### Problem requirements
In the records below, find the line containing "destruct (v !!" and the line containing "apply proper_eq; [|done|]."; please repeat exactly the lines from one to the other, both included, and nothing more.

:: Records shown

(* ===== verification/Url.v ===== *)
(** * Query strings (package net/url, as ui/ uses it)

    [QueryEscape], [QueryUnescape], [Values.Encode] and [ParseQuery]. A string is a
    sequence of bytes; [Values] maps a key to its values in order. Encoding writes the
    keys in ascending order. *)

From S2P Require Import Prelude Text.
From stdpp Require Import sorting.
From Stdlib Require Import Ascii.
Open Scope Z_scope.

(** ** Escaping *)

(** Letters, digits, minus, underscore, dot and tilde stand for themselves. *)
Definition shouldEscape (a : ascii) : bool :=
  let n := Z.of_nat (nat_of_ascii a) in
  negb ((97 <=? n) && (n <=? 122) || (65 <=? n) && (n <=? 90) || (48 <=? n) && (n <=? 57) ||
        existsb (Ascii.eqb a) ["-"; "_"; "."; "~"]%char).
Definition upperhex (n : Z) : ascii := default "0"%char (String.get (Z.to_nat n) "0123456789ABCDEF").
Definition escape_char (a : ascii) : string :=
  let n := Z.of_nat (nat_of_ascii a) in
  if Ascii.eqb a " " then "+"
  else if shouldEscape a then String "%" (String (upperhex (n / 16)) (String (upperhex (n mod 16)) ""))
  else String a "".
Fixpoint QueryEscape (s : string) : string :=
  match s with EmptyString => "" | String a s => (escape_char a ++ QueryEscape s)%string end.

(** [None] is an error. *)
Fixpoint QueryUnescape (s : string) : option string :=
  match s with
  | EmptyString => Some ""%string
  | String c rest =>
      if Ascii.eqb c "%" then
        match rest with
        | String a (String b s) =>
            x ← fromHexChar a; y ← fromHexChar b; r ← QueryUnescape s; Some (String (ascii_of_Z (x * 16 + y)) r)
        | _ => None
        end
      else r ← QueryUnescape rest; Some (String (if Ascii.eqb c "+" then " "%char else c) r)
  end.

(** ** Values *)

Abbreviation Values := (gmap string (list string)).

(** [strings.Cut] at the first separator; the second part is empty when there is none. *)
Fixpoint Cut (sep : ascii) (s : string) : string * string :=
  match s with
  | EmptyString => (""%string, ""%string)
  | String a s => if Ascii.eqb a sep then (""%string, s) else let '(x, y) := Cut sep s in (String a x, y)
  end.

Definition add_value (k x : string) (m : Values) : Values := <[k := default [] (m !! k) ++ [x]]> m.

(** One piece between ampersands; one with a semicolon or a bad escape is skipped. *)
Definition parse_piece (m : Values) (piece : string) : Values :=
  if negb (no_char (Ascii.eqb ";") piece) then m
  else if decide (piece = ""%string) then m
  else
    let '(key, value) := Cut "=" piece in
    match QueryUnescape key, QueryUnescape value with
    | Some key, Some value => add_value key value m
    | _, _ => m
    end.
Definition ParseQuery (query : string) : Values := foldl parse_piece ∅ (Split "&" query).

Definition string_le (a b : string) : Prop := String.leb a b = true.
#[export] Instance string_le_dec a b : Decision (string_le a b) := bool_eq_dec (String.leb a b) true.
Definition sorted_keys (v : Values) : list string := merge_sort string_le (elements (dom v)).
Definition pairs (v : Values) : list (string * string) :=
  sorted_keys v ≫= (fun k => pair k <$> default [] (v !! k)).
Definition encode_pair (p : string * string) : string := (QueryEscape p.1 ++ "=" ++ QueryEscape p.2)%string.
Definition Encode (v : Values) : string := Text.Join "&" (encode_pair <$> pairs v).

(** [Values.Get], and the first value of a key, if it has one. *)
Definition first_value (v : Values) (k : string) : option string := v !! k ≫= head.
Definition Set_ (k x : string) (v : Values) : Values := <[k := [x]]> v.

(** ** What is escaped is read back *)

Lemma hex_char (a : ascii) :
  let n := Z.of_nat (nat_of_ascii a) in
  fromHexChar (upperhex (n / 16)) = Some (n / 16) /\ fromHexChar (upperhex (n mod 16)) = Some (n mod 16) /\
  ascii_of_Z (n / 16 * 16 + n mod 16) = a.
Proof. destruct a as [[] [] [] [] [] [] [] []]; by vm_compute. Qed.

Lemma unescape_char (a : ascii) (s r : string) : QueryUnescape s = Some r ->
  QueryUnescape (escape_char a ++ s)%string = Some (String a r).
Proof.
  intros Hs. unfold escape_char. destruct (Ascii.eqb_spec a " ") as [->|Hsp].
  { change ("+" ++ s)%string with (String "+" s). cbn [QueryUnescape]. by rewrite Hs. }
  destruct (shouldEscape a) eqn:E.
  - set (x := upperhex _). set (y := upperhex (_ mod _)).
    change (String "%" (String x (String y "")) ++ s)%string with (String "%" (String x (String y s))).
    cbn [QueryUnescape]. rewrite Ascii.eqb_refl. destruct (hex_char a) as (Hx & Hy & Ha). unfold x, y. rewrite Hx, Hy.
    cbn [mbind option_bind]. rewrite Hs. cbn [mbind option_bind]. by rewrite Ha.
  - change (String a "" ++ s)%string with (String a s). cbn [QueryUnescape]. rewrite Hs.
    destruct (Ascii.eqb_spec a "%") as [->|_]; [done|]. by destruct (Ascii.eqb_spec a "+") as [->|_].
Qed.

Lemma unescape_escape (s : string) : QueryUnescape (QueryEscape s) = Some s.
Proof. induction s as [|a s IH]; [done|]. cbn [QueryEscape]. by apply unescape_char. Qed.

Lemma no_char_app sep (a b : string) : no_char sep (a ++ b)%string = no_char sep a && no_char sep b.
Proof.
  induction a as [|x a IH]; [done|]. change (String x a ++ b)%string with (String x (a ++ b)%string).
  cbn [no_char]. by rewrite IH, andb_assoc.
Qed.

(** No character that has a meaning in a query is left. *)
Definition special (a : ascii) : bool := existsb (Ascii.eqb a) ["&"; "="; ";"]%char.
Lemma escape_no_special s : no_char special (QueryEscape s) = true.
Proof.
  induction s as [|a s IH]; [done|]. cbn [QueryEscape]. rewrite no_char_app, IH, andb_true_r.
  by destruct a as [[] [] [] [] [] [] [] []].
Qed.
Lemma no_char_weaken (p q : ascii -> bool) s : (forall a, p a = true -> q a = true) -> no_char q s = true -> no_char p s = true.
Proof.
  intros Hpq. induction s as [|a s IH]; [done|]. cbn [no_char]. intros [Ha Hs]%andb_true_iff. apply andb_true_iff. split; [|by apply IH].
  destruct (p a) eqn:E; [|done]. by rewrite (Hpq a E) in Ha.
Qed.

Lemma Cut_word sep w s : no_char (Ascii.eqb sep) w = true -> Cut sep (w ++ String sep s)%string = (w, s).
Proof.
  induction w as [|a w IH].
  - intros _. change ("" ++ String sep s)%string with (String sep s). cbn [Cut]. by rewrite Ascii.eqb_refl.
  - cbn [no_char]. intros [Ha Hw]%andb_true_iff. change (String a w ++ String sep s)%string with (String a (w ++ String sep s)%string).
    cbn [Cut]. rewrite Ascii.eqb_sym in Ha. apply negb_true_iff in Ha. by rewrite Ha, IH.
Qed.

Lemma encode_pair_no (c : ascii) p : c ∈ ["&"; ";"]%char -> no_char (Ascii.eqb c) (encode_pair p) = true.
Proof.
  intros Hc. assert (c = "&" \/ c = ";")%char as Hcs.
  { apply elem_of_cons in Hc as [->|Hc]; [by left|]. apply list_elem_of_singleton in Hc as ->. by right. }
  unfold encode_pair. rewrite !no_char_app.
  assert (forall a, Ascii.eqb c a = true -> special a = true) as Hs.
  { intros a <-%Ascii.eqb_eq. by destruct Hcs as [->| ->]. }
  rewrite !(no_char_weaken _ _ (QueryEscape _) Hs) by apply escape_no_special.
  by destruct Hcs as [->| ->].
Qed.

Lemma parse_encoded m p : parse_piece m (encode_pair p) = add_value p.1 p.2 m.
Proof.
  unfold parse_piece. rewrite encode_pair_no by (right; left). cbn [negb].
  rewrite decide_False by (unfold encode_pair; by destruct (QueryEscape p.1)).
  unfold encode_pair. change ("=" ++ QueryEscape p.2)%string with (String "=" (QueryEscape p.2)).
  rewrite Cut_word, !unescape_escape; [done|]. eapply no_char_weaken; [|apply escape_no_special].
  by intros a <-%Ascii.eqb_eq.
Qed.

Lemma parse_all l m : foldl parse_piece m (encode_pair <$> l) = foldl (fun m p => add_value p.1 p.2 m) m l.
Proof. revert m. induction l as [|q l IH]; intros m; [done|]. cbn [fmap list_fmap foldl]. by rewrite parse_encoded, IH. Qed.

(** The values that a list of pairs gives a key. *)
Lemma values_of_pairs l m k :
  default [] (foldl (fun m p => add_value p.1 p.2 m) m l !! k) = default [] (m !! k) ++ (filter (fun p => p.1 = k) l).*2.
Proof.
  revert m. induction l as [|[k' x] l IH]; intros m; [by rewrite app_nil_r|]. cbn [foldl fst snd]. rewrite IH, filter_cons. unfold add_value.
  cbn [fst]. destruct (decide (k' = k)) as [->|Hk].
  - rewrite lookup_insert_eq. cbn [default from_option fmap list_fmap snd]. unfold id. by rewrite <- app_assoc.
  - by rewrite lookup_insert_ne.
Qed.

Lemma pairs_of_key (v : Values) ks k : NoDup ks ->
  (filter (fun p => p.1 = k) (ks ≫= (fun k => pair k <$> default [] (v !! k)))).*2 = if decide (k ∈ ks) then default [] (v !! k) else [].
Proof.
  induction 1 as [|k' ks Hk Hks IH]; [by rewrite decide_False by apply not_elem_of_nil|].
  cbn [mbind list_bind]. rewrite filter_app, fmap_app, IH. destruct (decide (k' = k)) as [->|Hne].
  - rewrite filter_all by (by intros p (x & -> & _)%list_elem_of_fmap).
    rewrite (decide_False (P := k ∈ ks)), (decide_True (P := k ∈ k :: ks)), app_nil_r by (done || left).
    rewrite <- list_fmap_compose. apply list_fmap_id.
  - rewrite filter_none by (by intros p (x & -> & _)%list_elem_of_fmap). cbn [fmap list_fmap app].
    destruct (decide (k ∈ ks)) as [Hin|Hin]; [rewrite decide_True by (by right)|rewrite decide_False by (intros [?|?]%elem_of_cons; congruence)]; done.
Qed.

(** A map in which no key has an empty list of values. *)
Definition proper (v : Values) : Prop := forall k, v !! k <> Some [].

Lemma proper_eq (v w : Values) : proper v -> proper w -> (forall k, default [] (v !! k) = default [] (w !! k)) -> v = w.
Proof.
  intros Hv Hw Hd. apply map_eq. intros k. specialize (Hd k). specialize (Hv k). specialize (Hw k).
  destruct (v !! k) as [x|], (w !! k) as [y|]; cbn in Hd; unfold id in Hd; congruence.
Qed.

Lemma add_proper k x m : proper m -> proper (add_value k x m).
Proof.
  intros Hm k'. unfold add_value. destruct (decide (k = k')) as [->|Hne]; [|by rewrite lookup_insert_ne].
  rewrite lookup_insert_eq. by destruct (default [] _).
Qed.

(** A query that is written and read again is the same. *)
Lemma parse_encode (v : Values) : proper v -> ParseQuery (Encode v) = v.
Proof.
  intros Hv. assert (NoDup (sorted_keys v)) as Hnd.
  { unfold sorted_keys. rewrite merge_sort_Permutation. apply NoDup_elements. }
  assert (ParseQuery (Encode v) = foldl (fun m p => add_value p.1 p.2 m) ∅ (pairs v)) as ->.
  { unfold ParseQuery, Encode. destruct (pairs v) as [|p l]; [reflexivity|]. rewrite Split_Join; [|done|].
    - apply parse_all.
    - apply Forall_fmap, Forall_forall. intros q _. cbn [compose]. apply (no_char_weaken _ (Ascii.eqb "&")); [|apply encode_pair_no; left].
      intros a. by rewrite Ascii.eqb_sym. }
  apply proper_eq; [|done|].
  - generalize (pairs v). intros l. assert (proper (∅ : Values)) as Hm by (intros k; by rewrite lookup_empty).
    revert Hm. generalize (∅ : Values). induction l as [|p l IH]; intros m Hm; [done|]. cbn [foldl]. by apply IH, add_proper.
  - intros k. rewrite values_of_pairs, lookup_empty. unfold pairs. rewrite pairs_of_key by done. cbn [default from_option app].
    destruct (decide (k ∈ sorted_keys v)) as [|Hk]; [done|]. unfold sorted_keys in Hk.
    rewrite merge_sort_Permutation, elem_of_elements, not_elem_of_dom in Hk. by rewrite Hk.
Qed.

::::

### Reply to the exercise
  destruct (v !! k) as [x|], (w !! k) as [y|]; cbn in Hd; unfold id in Hd; congruence.
Qed.

Lemma add_proper k x m : proper m -> proper (add_value k x m).
Proof.
  intros Hm k'. unfold add_value. destruct (decide (k = k')) as [->|Hne]; [|by rewrite lookup_insert_ne].
  rewrite lookup_insert_eq. by destruct (default [] _).
Qed.

(** A query that is written and read again is the same. *)
Lemma parse_encode (v : Values) : proper v -> ParseQuery (Encode v) = v.
Proof.
  intros Hv. assert (NoDup (sorted_keys v)) as Hnd.
  { unfold sorted_keys. rewrite merge_sort_Permutation. apply NoDup_elements. }
  assert (ParseQuery (Encode v) = foldl (fun m p => add_value p.1 p.2 m) ∅ (pairs v)) as ->.
  { unfold ParseQuery, Encode. destruct (pairs v) as [|p l]; [reflexivity|]. rewrite Split_Join; [|done|].
    - apply parse_all.
    - apply Forall_fmap, Forall_forall. intros q _. cbn [compose]. apply (no_char_weaken _ (Ascii.eqb "&")); [|apply encode_pair_no; left].
      intros a. by rewrite Ascii.eqb_sym. }
  apply proper_eq; [|done|].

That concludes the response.